Трое из нас братьев унаследовали от отца художественное дарование и любовь к искусству: Альбер, Леонтий и я, но едва ли не самый даровитый из нас был именно Леонтий, который однако в качестве "чистого" художника менее всех из нас выдвинулся. Дело в том, что Леонтию, при всей одаренности, недоставало способности "задаваться темами" и выявлять в образах мысли и настроения. Альбер был большим виртуозом техники, но всё же "ловкость руки" не была основной чертой в его творчестве и развивалась его виртуозность как-то попутно, на непрестанной практике и на восхищении от природы. У Леонтия же "ловкость руки" была чем-то "родовым" и "основным", какой-то чертой его характера. Он не был в состоянии провести линию или нарисовать малейший завиток, не обнаружив эту виртуозность. Когда он доводил рисунок до законченности, то всегда получалось нечто блестящее, "аппетитное", "вкусное" и искрящееся. Мне кажется, что именно эта "природная" виртуозность и предопределила художественное развитие Левушки и наметила то место, которое ему суждено было занять в русском искусстве - и именно в архитектуре. Самый факт, что этот виртуоз рисунка и кисти (акварельной), избрал своим поприщем зодчество, находится в некоторой зависимости от этой его черты. При изготовлении проектов он мог ею щеголять - как во "вкусном" вычерчивании деталей, так и в "аппетитной" заливке водяными красками, тушью или сепией. Его чертежами можно, было любоваться, как картинами и это тем более, что он (по примеру папы) их населял сотнями человеческих фигурок самого разнообразного характера, причем ему, великому любителю скачек и бегов, особенно удавались лошади.
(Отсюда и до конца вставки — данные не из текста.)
(** *** Further properties of the embedding driver *)

(** [try_embed_chunk] assigns nothing: the [openai] attributes and the
    environment are after the call what they were before it, also when the
    API or the response fails it. *)
Theorem try_embed_chunk_keeps_configuration self chunk st :
  openai (try_embed_chunk Embedding_create self chunk st).2 = openai st
  /\ environ (try_embed_chunk Embedding_create self chunk st).2 = environ st.
Proof.
  rewrite try_embed_chunk_run. cbv zeta.
  destruct (Embedding_create _ _ _) as [[response|e] w]; [|done].
  destruct (getitem_str response _); [|done].
  by destruct (getitem_int _ _).
Qed.

(** A response that does not have the expected shape: without "data" the
    call raises [KeyError("data")], with an empty "data" list [IndexError],
    with a first entry lacking "embedding" [KeyError("embedding")], and
    with a response that is a list [TypeError].  The entries of "data"
    after the first are never looked at. *)
Theorem try_embed_chunk_malformed_response self chunk st response w :
  Embedding_create (_params self (sent_chunk self chunk)) (openai st)
    (world st) = (Ok response, w) ->
  let out := try_embed_chunk Embedding_create self chunk st in
  (forall d, response = VDict d -> d !! lit "data" = None ->
     out.1 = Raise (KeyError (VStr (lit "data"))))
  /\ (forall d, response = VDict d -> d !! lit "data" = Some (VList []) ->
        out.1 = Raise IndexError)
  /\ (forall d e rest,
        response = VDict d ->
        d !! lit "data" = Some (VList (VDict e :: rest)) ->
        e !! lit "embedding" = None ->
        out.1 = Raise (KeyError (VStr (lit "embedding"))))
  /\ (forall l, response = VList l -> out.1 = Raise TypeError).
Proof.
  intros Hr out. subst out. rewrite try_embed_chunk_run. cbv zeta.
  rewrite Hr. repeat split.
  - intros d -> Hd. simpl. by rewrite Hd.
  - intros d -> Hd. simpl. by rewrite Hd.
  - intros d e rest -> Hd He. simpl. rewrite Hd. simpl. by rewrite He.
  - by intros l ->.
Qed.

(** The API is applied to a request made of a chunk that has the length
    of the input chunk; for a legacy model that chunk holds no line feed;
    and an input chunk without a line feed is submitted as it is, whatever
    the model. *)
Theorem sent_chunk_line_feeds self chunk st :
  exists sent,
    submits self sent chunk st
    /\ length sent = length chunk
    /\ (lit "001" `suffix_of` model self -> 10%N ∉ sent)
    /\ (10%N ∉ chunk -> sent = chunk).
Proof.
  exists (sent_chunk self chunk). split; [apply try_embed_chunk_submits|].
  unfold newline, space. rewrite replace_char.
  destruct (endswith (model self) (lit "001")) eqn:Hm.
  - split; [apply length_fmap|]. split.
    + intros _ (c & Hc & _)%list_elem_of_fmap.
      by destruct (N.eqb_spec c 10).
    + intros Hnl. rewrite <- (list_fmap_id chunk) at 2.
      apply list_fmap_ext. intros i c Hc. simpl.
      destruct (N.eqb_spec c 10) as [->|]; [|done].
      destruct Hnl. by eapply list_elem_of_lookup_2.
  - split; [done|]. split; [|done].
    intros Hs%endswith_suffix. congruence.
Qed.

(** The tokenizer of a new driver: a tokenizer that is passed is used, and
    the constructor then calls nothing outside; without one,
    [OpenAiTokenizer] is called once, for the driver's model (the default
    model when none is passed), and its result is the driver's tokenizer. *)
Theorem init_tokenizer kw st :
  let out := __init__ OpenAiTokenizer_new openai_at_import kw st in
  (forall t, kw_tokenizer kw = Some t ->
     trace out.2 = trace st /\ world out.2 = world st
     /\ exists self, out.1 = Ok self /\ tokenizer self = t)
  /\ (kw_tokenizer kw = None ->
      trace out.2
      = trace st ++ [EvTokenizerNew (default DEFAULT_MODEL (kw_model kw))]
      /\ forall t w,
           OpenAiTokenizer_new (default DEFAULT_MODEL (kw_model kw))
             (world st) = (Ok t, w) ->
           world out.2 = w
           /\ exists self,
                out.1 = Ok self /\ tokenizer self = t
                /\ model self = default DEFAULT_MODEL (kw_model kw)).
Proof.
  intros out. subst out. unfold __init__, bind. split.
  - intros t ->. destruct (kw_api_key kw); simpl; eauto.
  - intros ->.
    destruct (kw_api_key kw); simpl; unfold call; simpl.
    all: destruct (OpenAiTokenizer_new _ _) as [[t|e] w]; simpl.
    all: split; [done|]; intros t' w' [= <- <-] || intros t' w' [=]; eauto.
Qed.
Иногда "Левушка" работал и не в качестве архитектора, а в качестве как бы "случайного живописца", и такие вещи в момент их возникновения приводили меня в восторг. Они пленяют меня и теперь, как пленяют некоторые произведения Изабэ, Жюля Дюпрэ или Гильдебрандта. Но такие неархитектурные произведения, редкость в обширном творении моего брата и самые значительные из них были созданы в начале его карьеры - в 1877 году, когда он гостил в Курской губернии у наших свойственников Бэр и мог вдоволь насладиться, как сочной растительностью Украины, так и лошадьми и собаками, которых Беры держали для охоты. В этой украинской серии имеются и пейзажи, и этюды животных, и интерьеры. Всё это сделано с исключительным, подкупающим, почти даже "чрезмерным" мастерством. Однако в них же удивляет отсутствие всяких красочных задач. Большинство этих (очень разработанных) этюдов - сепиц или рисунки пером, лишь слегка и условно подкрашеные.